The bygone character of this distant past allowed Kandinsky to remain close to tradition while also being innovative on an artistic level. By leaving behind realistic models to accentuate the autonomy of color, the artist lyrically awakens the imaginary world of a forgotten Russia, which he was able to discover as a young ethnologist of peasant law during his travels in provincial Russia. 

In Looking back on the Past, he thus alludes to his study trip in Vologda: "I'll never forget the great wooden houses covered with sculptures. … They taught me to move within the painting, to live within the painting. 

I still remember when I was entering the room for the first time, I stood rooted to the spot in front of such an unexpected scene. The table, the trunks, the large stove, which hold an important place in the house of a Russian peasant, the cabinets, and each object were decorated across their entirety with multicolored adornments painted in broad strokes. 

On the walls, there were popular pictures, symbolic images of a hero, a battle, the illustration of a popular song. …
When I finally entered the room, I felt surrounded on all sides by the painting that I had infiltrated. …

It is through these impressions in all likelihood, and not otherwise, that what I wanted, the objective that I set for my own personal art, took shape in me." 

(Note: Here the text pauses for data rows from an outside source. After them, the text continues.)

(* ===== verification/FirstStrategy.v ===== *)
(** * The first strategy for a relation

    A relation without caches: the set-up takes all columns of the query from the
    file, and makes the caches that the scan fills. What the lists of the strategy
    are then, with and without a filter, and that the new caches have room for
    every row of the strategy. *)
From S2P Require Import Prelude LinkedList Vectors Bitmap Relation Cache CacheData EOLCache FieldParser CacheSelect StrategyMatrix MatrixSound ScanStrategy StrategySound IteratorSound ExecInfo Executor ExecutorSound PlanSound NewCaches ScanOperator.

Implicit Types (w : world) (q : NoDBQueryInfo_t) (cm : cache_map).

(** ** Maps without empty entries *)
Definition no_empty cm : Prop := forall p cols, (p, cols) ∈ cm -> cols <> [].

Lemma map_set_in cm p l p' l' : (p', l') ∈ col_map_set cm p l -> (p', l') ∈ cm \/ l' = l.
Proof.
  induction cm as [|[k l0] cm IH]; cbn [col_map_set]; [auto|]. destruct (k =? p).
  - intros [[= -> ->]|?]%elem_of_cons; [by right|left]. by apply elem_of_cons; right.
  - intros [[= -> ->]|H]%elem_of_cons; [left; apply elem_of_cons; by left|].
    destruct (IH H); [left; by apply elem_of_cons; right|by right].
Qed.

Lemma AddColToMap_no_empty cm p x : no_empty cm -> no_empty (AddColToMap cm p x).
Proof.
  intros H p' l' Hin. unfold AddColToMap in Hin. destruct (map_get cm p) as [l|].
  - apply map_set_in in Hin as [?| ->]; [by eapply H|done].
  - apply elem_of_app in Hin as [?|Hin]; [by eapply H|]. apply list_elem_of_singleton in Hin as [= _ ->]. done.
Qed.
(* ===== verification/FirstQuery.v ===== *)
(** * The first query on a relation

    The parts put together: a relation without caches is scanned for the first
    time. Setting up the scan and calling [ExecScan] until it returns no tuple gives
    the values of the file, line by line, and of the lines that pass when there is a
    filter. [raw_table] says what the file is like. *)
From S2P Require Import Prelude LinkedList Vectors Bitmap Relation Cache CacheData EOLCache FieldParser PositionalMap LineReader TupleReader CacheSelect StrategyMatrix MatrixSound ScanStrategy StrategySound IteratorSound ExecInfo DArray QueryDescriptor Executor ExecutorSound PlanSound NewCaches ScanOperator ScanOperatorSound FirstStrategy.

Implicit Types (w : world) (cm : cache_map).

(** ** The set-up *)

(** The raw file: [lines] without a header, with the fields [rows], which convert
    to the values [D], and then [tail], in which no line ends. *)
Record raw_table (k : copy_state) (lines : list (list Z)) (tail : list Z) (rows : Z -> list (list Z)) (D : Z -> Z -> NoDBDatum_t) : Prop := {
  rt_cols : nfields (k_env k) = Z.of_nat (length (k_names k));
  rt_some : k_names k <> [];
  rt_byval : k_byval k = replicate (length (k_names k)) true;
  rt_csv : csv_mode (e_line (k_env k)) = true;
  rt_header : header_line (e_line (k_env k)) = false;
  rt_opts : LineReader.opts_ok (e_line (k_env k));
  rt_quote : quote (e_line (k_env k)) <> ch_nl;
  rt_buf : (4 < e_bufsize (k_env k))%nat;
  rt_lines : good_lines (e_line (k_env k)) lines;
  rt_few : Z.of_nat (length lines) < NODB_CACHE_DEFAULT_ROWS;
  rt_raw : raw_buf (k_reader k) = [] /\ raw_buf_index (k_reader k) = 0%nat /\ eol_type (k_reader k) = EOL_UNKNOWN;
  rt_file : contents (copy_file (k_reader k)) = file_bytes lines ++ tail /\ good_tail (e_line (k_env k)) tail /\ pos (copy_file (k_reader k)) = 0%nat;
  rt_fields : forall row, 0 <= row < Z.of_nat (length lines) ->
    server_lines (k_env k) lines !! Z.to_nat row = Some (join (delimc (e_copy (k_env k))) (rows row)) /\
    line_ok (e_copy (k_env k)) (rows row) /\ ncols_of (rows row) = nfields (k_env k) /\
    forall x, 0 <= x < nfields (k_env k) -> exists v, input_function (k_env k) x (field_of (rows row) x) = Ok v /\ D row x = (v, 0);
  rt_word : forall row x, 0 <= (D row x).1 < 2 ^ 64 }.
(* ===== verification/QueryRun.v ===== *)
(** * A whole query on a raw file

    The proofs about QueryDriver.v for a plan that is one sequential scan of a
    relation that was never scanned, on a file of fewer than 10,000 lines of plain
    fields: the tuples are the terminated lines of the file, and the process is ready
    for the next query. *)
From Stdlib Require Import Ascii.
From S2P Require Import Prelude LinkedList Vectors Bitmap Relation Cache CacheData EOLCache FieldParser PositionalMap LineReader TupleReader CacheSelect StrategyMatrix MatrixSound ScanStrategy StrategySound IteratorSound ExecInfo DArray QueryDescriptor Config ScanCommand Executor ExecutorSound PlanSound StrategySwitch NewCaches ScanOperator ScanOperatorSound Rescan CopySetup FirstStrategy FirstQuery CommandQuery PlanTree PlanTreeSound QueryDriver.

Implicit Types (q : query_state) (so : scan_oper) (ps : PlanState) (s : cstate).

(** ** The operator of a node *)

(** The operator of the node is in the state [s], and what it shares is current. *)
Definition at_oper q (node : Z) so s : Prop :=
  qs_opers q !! node = Some (Some (with_state so s)) /\ qs_world q = cs_world s /\
  ec_caches (p_eol (qs_proc q)) !! so_eolp so = Some (cs_eol s).

Lemma live_at q node so s : at_oper q node so s -> live_oper q node = Ok (with_state so s).
Proof.
  intros (H1 & H2 & H3). unfold live_oper, load_oper. rewrite H1. cbn [so_eolp so_state with_state]. rewrite H3, H2, set_cache_same.
  by destruct s.
Qed.

Lemma store_at q node so s : at_oper (store_oper q node (with_state so s)) node so s.
Proof. split_and!; cbn; rewrite ?lookup_insert_eq; done. Qed.

(** The registries that a step of a scan does not touch. *)
Definition same_registry q q' : Prop :=
  p_exec (qs_proc q') = p_exec (qs_proc q) /\ p_desc (qs_proc q') = p_desc (qs_proc q).

Section run.
Context (k : copy_state) (lines : list (list Z)) (tail : list Z) (rows : Z -> list (list Z)) (D : Z -> Z -> NoDBDatum_t).
Context (so : scan_oper) (qs wd wp : list Z) (w : world) (st : NoDBScanStrategy_t) (c : NoDBCache_t).
Context (relp ncols : Z) (lf1 conv1 lf2 conv2 : list Z) (vm pw : cache_map).
Context (Ht : raw_table k lines tail rows D) (Hs : first_scan k so false qs [] wd wp w st c).
Context (Hp : first_plan relp ncols NODB_CACHE_DEFAULT_ROWS w [] (filter (fun x => x ∉ []) qs) wd wp st lf1 conv1 lf2 conv2 vm pw).
Context (Hne : lines <> []).
Abbreviation env := (so_env so).
Abbreviation none := (fun _ _ _ : Z => False).
Abbreviation at_ := (first_at (e_bufsize env) (e_line env) lines tail [(Some 0, 2)] NODB_CACHE_DEFAULT_ROWS).
Abbreviation running := (run_at env ReadFromFile at_ rows D st vm pw none (cells vm) none (cells pw) 0).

Die Nacht, great version (The Night) Die Nacht, great version (The Night) (1903) by Kandinsky, VassilyCentre Pompidou

The set of paintings created between 1902 and 1907, which Kandinsky called the colored drawings is full of nostalgia.

They conjure up the distant past, where figures mix with one another, figures from old Russia, from old Germany, or even from the Biedermeier period.

Folklore, as it was established in the medieval period, is transfigured there by portraying it in a naive way, a homage to popular imagery and to tradition, as well as by using a very colorful palette. 

Tunis, Küstenlandschaft II (Tunis, coastal landscape II) (1905) by Kandinsky, VassilyCentre Pompidou

During these nomadic years across Europe and North Africa until 1908, Kandinsky continued to demonstrate a dichotomy in his work.

He created a significant number of small oil studies, done in the open air with a palette knife in a post-impressionist style, while continuing to paint what he called his "colored drawings": multicolored scenes on a black background done in a pointillist style using tempera, which seem to be directly inspired by Russian stories and legends.

Leier (The lyre) Leier (The lyre) (1907) by Kandinsky, VassilyCentre Pompidou

Between Russia and Germany, having integrated into the avant-garde social circles of the two countries, Kandinsky thrived on both traditions insofar as he connected them together. 

Schalmei (Piper) Schalmei (Piper) (1907) by Kandinsky, VassilyCentre Pompidou

Folklore, traditional painting, and above all Moscow, which is for him the origin of the Russian soul, left a profound mark on his work.